### What is required:
Write out exactly the lines of the entries below, from the first through the line containing "the two outbound", and nothing beyond them.

Stored items
#####

(** * dfo-byoc-wechat: the message-forwarding and resilience layer

    A shallow embedding of the bridge between the WeChat service account and
    CXone Digital Engagement:

    - [app/models/messages.py]      payload normaliser ([get_openid], [get_text]);
    - [app/exceptions.py]           the exception taxonomy;
    - [app/clients/base.py]         the resilient HTTP transport;
    - [app/clients/cxone_client.py], [app/clients/wechat_client.py]
                                    the two outbound adapters;
    - [app/routes/wechat.py], [app/routes/byoc.py] and the exception handlers
      of [app/main.py]              the request handlers.

    Python [str] and [bytes] values are Rocq strings (one [ascii] per
    character, respectively per byte); integers are [Z]; dictionaries are
    [gmap]s with string keys.  Effectful code runs in the monad [M] below: it
    threads the process-wide store, accumulates the observable events (log
    records, calls into third-party libraries, network attempts, sleeps) and
    either returns a value or raises a Python exception. *)

From Stdlib Require Import ZArith String Ascii List DecimalString Lia Bool.
From stdpp Require Import base option gmap strings list.

Open Scope string_scope.
Open Scope Z_scope.

(* ===================================================================== *)
(** ** Python builtins used by the code *)
(* ===================================================================== *)

Module Py.

(** A value of type [Any] as the code receives it from a decoded JSON
    document.  The code observes such a value through [bool(v)] and
    [str(v)] only, so floats, lists and dictionaries are kept as [PObj]:
    their truth value and their rendering, which is never empty
    (["0.0"], ["[]"], ["{}"] at the least). *)
Inductive pyval : Type :=
| PNone
| PBool (b : bool)
| PInt (z : Z)
| PStr (s : string)
| PObj (truthy : bool) (str_head : ascii) (str_tail : string).

(** [len(s)] *)
Definition len (s : string) : Z := Z.of_nat (String.length s).

(** [bool(s)] for a [str]: the empty string is falsy. *)
Definition str_truthy (s : string) : bool :=
  match s with
  | EmptyString => false
  | String _ _ => true
  end.

(** [bool(o)] for an [Optional[str]]. *)
Definition opt_truthy (o : option string) : bool :=
  match o with
  | Some s => str_truthy s
  | None => false
  end.

(** [str(z)] for an [int]. *)
Definition str_of_int (z : Z) : string := NilZero.string_of_int (Z.to_int z).

(** [bool(v)] *)
Definition truthy (v : pyval) : bool :=
  match v with
  | PNone => false
  | PBool b => b
  | PInt z => negb (z =? 0)
  | PStr s => str_truthy s
  | PObj t _ _ => t
  end.

(** [str(v)] *)
Definition str (v : pyval) : string :=
  match v with
  | PNone => "None"
  | PBool true => "True"
  | PBool false => "False"
  | PInt z => str_of_int z
  | PStr s => s
  | PObj _ c s => String c s
  end.

(** [s[:n]] *)
Definition slice_to (n : nat) (s : string) : string := String.substring 0 n s.

(** [s.startswith(p)] *)
Definition startswith (p s : string) : bool := String.prefix p s.

(** [s.rstrip('/')]: drop every trailing slash. *)
Fixpoint rstrip_slash (s : string) : string :=
  match s with
  | EmptyString => EmptyString
  | String c s' =>
      match rstrip_slash s' with
      | EmptyString => if Ascii.eqb c "/" then EmptyString else String c EmptyString
      | r => String c r
      end
  end.

(** [s.split(" ")]: the pieces between single spaces (never an empty list). *)
Fixpoint split_space (s : string) : list string :=
  match s with
  | EmptyString => [EmptyString]
  | String c s' =>
      if Ascii.eqb c " " then EmptyString :: split_space s'
      else match split_space s' with
           | piece :: rest => String c piece :: rest
           | [] => [String c EmptyString]
           end
  end.

(** Insertion into a list kept in increasing order of [String.leb], the
    code-point order Python uses to compare strings. *)
Fixpoint insert_sorted (x : string) (l : list string) : list string :=
  match l with
  | [] => [x]
  | y :: l' => if String.leb x y then x :: y :: l' else y :: insert_sorted x l'
  end.

(** [sorted(l)] *)
Definition sorted (l : list string) : list string :=
  fold_right insert_sorted [] l.

(** ["".join(l)] *)
Definition join (l : list string) : string :=
  fold_right String.append EmptyString l.

End Py.

(* ===================================================================== *)
(** ** SHA-1 ([hashlib.sha1(...).hexdigest()]), FIPS 180-4 *)
(* ===================================================================== *)

Module Sha1.

Definition mask32 (x : Z) : Z := Z.land x 4294967295.

Definition add32 (x y : Z) : Z := mask32 (x + y).

Definition rotl (n x : Z) : Z :=
  mask32 (Z.lor (Z.shiftl x n) (Z.shiftr x (32 - n))).

Definition not32 (x : Z) : Z := Z.lxor x 4294967295.

Definition byte_of (c : ascii) : Z := Z.of_N (N_of_ascii c).

Definition bytes_of (s : string) : list Z := map byte_of (list_ascii_of_string s).

(** Big-endian bytes of [x], [n] of them. *)
Fixpoint be_bytes (n : nat) (x : Z) : list Z :=
  match n with
  | O => []
  | S n' => Z.land (Z.shiftr x (8 * Z.of_nat n')) 255 :: be_bytes n' x
  end.

(** The message followed by the bit 1, zeros up to 56 modulo 64 and the
    bit length on 64 bits. *)
Definition pad (msg : list Z) : list Z :=
  let l := Z.of_nat (List.length msg) in
  let zeros := Z.to_nat ((55 - l) mod 64) in
  msg ++ 128 :: repeat 0 zeros ++ be_bytes 8 (8 * l).

Fixpoint words_of (fuel : nat) (bs : list Z) : list Z :=
  match fuel, bs with
  | S f, b0 :: b1 :: b2 :: b3 :: rest =>
      (Z.shiftl b0 24 + Z.shiftl b1 16 + Z.shiftl b2 8 + b3) :: words_of f rest
  | _, _ => []
  end.

(** The message schedule, most recent word first: [rev_w] holds
    [w[t-1]; w[t-2]; ...]. *)
Fixpoint schedule (n : nat) (rev_w : list Z) : list Z :=
  match n with
  | O => rev_w
  | S n' =>
      let w := rotl 1 (Z.lxor (Z.lxor (nth 2 rev_w 0) (nth 7 rev_w 0))
                              (Z.lxor (nth 13 rev_w 0) (nth 15 rev_w 0))) in
      schedule n' (w :: rev_w)
  end.

Definition hash_state : Type := (Z * Z * Z * Z * Z)%type.

Definition round (t : Z) (w : Z) (st : hash_state) : hash_state :=
  let '(a, b, c, d, e) := st in
  let '(f, k) :=
    if t <? 20 then (Z.lor (Z.land b c) (Z.land (not32 b) d), 1518500249)
    else if t <? 40 then (Z.lxor (Z.lxor b c) d, 1859775393)
    else if t <? 60 then
      (Z.lor (Z.lor (Z.land b c) (Z.land b d)) (Z.land c d), 2400959708)
    else (Z.lxor (Z.lxor b c) d, 3395469782) in
  let temp := add32 (add32 (add32 (add32 (rotl 5 a) f) e) k) w in
  (temp, a, rotl 30 b, c, d).

Fixpoint rounds (t : Z) (ws : list Z) (st : hash_state) : hash_state :=
  match ws with
  | [] => st
  | w :: ws' => rounds (t + 1) ws' (round t w st)
  end.

Definition compress (h : hash_state) (block : list Z) : hash_state :=
  let w := rev (schedule 64 (rev (words_of 16 block))) in
  let '(h0, h1, h2, h3, h4) := h in
  let '(a, b, c, d, e) := rounds 0 w h in
  (add32 h0 a, add32 h1 b, add32 h2 c, add32 h3 d, add32 h4 e).

Fixpoint blocks (fuel : nat) (h : hash_state) (bs : list Z) : hash_state :=
  match fuel with
  | O => h
  | S f =>
      match bs with
      | [] => h
      | _ => blocks f (compress h (firstn 64 bs)) (skipn 64 bs)
      end
  end.

Definition initial : hash_state :=
  (1732584193, 4023233417, 2562383102, 271733878, 3285377520).

Definition hex_digit (d : Z) : ascii :=
  ascii_of_N (Z.to_N (if d <? 10 then 48 + d else 87 + d)).

Fixpoint hex_of (digits : nat) (x : Z) : string :=
  match digits with
  | O => EmptyString
  | S n => String (hex_digit (Z.land (Z.shiftr x (4 * Z.of_nat n)) 15)) (hex_of n x)
  end.

(** Modelled from the spec: the SHA1 hex digest of a string
    ([hashlib.sha1(s).hexdigest()]), computed as FIPS 180-4 defines it. *)
Definition sha1_hex (s : string) : string :=
  let bs := pad (bytes_of s) in
  let '(h0, h1, h2, h3, h4) := blocks (List.length bs) initial bs in
  hex_of 8 h0 +:+ hex_of 8 h1 +:+ hex_of 8 h2 +:+ hex_of 8 h3 +:+ hex_of 8 h4.

End Sha1.

(* ===================================================================== *)
(** ** Results of fallible code *)
(* ===================================================================== *)

(** A computation either returns or raises. *)
Inductive result (E A : Type) : Type :=
| Ok (a : A)
| Raise (e : E).

Arguments Ok {E A} a.
Arguments Raise {E A} e.

(* ===================================================================== *)
(** ** app/models/messages.py *)
(* ===================================================================== *)

Module ThreadInfo.

Record t : Type := Build { idOnExternalPlatform : option string }.

(** [validate_openid]; the [ValueError] message on failure. *)
Definition validate_openid (v : option string) : result string (option string) :=
  match v with
  | Some s =>
      if Py.str_truthy s && (Py.len s >? 128)
      then Raise "idOnExternalPlatform must be 128 characters or less"
      else Ok v
  | None => Ok v
  end.

End ThreadInfo.

Module MessageContent.

Record t : Type := Build {
  text : option string;
  type : option string;
  content : option string
}.

(** [validate_text_length], applied to [text] and to [content]. *)
Definition validate_text_length (v : option string) : result string (option string) :=
  match v with
  | Some s =>
      if Py.str_truthy s && (Py.len s >? 10000)
      then Raise "Message text must be 10000 characters or less"
      else Ok v
  | None => Ok v
  end.

End MessageContent.

Module RecipientInfo.

Record t : Type := Build { idOnExternalPlatform : option string }.

End RecipientInfo.

Module CXoneMessagePayload.

Record t : Type := Build {
  thread : option ThreadInfo.t;
  recipient : option RecipientInfo.t;
  message : option MessageContent.t;
  text : option string;
  content : option string;
  externalId : option string;
  openid : option string;
  metadata : option (gmap string Py.pyval)
}.

(** [Field(None, max_length=10000)] *)
Definition max_length_10000 (v : option string) : bool :=
  match v with
  | Some s => Py.len s <=? 10000
  | None => true
  end.

(** Model validation as run when the payload object is constructed from
    the field values read from the body: the validators of the nested models and the
    [max_length] constraints.  [Raise] carries the offending field. *)
Definition validate (self : t) : result string t :=
  match
    match thread self with
    | Some th => ThreadInfo.validate_openid (ThreadInfo.idOnExternalPlatform th)
    | None => Ok None
    end
  with
  | Raise _ => Raise "thread.idOnExternalPlatform"
  | Ok _ =>
      match
        match message self with
        | Some m => MessageContent.validate_text_length (MessageContent.text m)
        | None => Ok None
        end
      with
      | Raise _ => Raise "message.text"
      | Ok _ =>
          match
            match message self with
            | Some m => MessageContent.validate_text_length (MessageContent.content m)
            | None => Ok None
            end
          with
          | Raise _ => Raise "message.content"
          | Ok _ =>
              if negb (max_length_10000 (text self)) then Raise "text"
              else if negb (max_length_10000 (content self)) then Raise "content"
              else Ok self
          end
      end
  end.

(** [bool(self.metadata)]: a non-empty dictionary. *)
Definition dict_truthy (m : gmap string Py.pyval) : bool :=
  negb (bool_decide (m = ∅)).

Definition get_openid (self : t) : option string :=
  if match thread self with
     | Some th => Py.opt_truthy (ThreadInfo.idOnExternalPlatform th)
     | None => false
     end
  then thread self ≫= ThreadInfo.idOnExternalPlatform
  else if match recipient self with
          | Some r => Py.opt_truthy (RecipientInfo.idOnExternalPlatform r)
          | None => false
          end
  then recipient self ≫= RecipientInfo.idOnExternalPlatform
  else if Py.opt_truthy (externalId self)
  then externalId self
  else
    let after_metadata :=
      if Py.opt_truthy (openid self) then openid self else None in
    match metadata self with
    | Some md =>
        if dict_truthy md then
          match md !! "openid" with
          | Some v => if Py.truthy v then Some (Py.str v) else after_metadata
          | None => after_metadata
          end
        else after_metadata
    | None => after_metadata
    end.

Definition get_text (self : t) : option string :=
  let after_message :=
    if Py.opt_truthy (text self) then text self
    else if Py.opt_truthy (content self) then content self
    else None in
  match message self with
  | Some m =>
      if Py.opt_truthy (MessageContent.text m) then MessageContent.text m
      else if Py.opt_truthy (MessageContent.content m) then MessageContent.content m
      else after_message
  | None => after_message
  end.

#####

### Task answer:
(** * dfo-byoc-wechat: the message-forwarding and resilience layer

    A shallow embedding of the bridge between the WeChat service account and
    CXone Digital Engagement:

    - [app/models/messages.py]      payload normaliser ([get_openid], [get_text]);
    - [app/exceptions.py]           the exception taxonomy;
    - [app/clients/base.py]         the resilient HTTP transport;
    - [app/clients/cxone_client.py], [app/clients/wechat_client.py]
                                    the two outbound adapters;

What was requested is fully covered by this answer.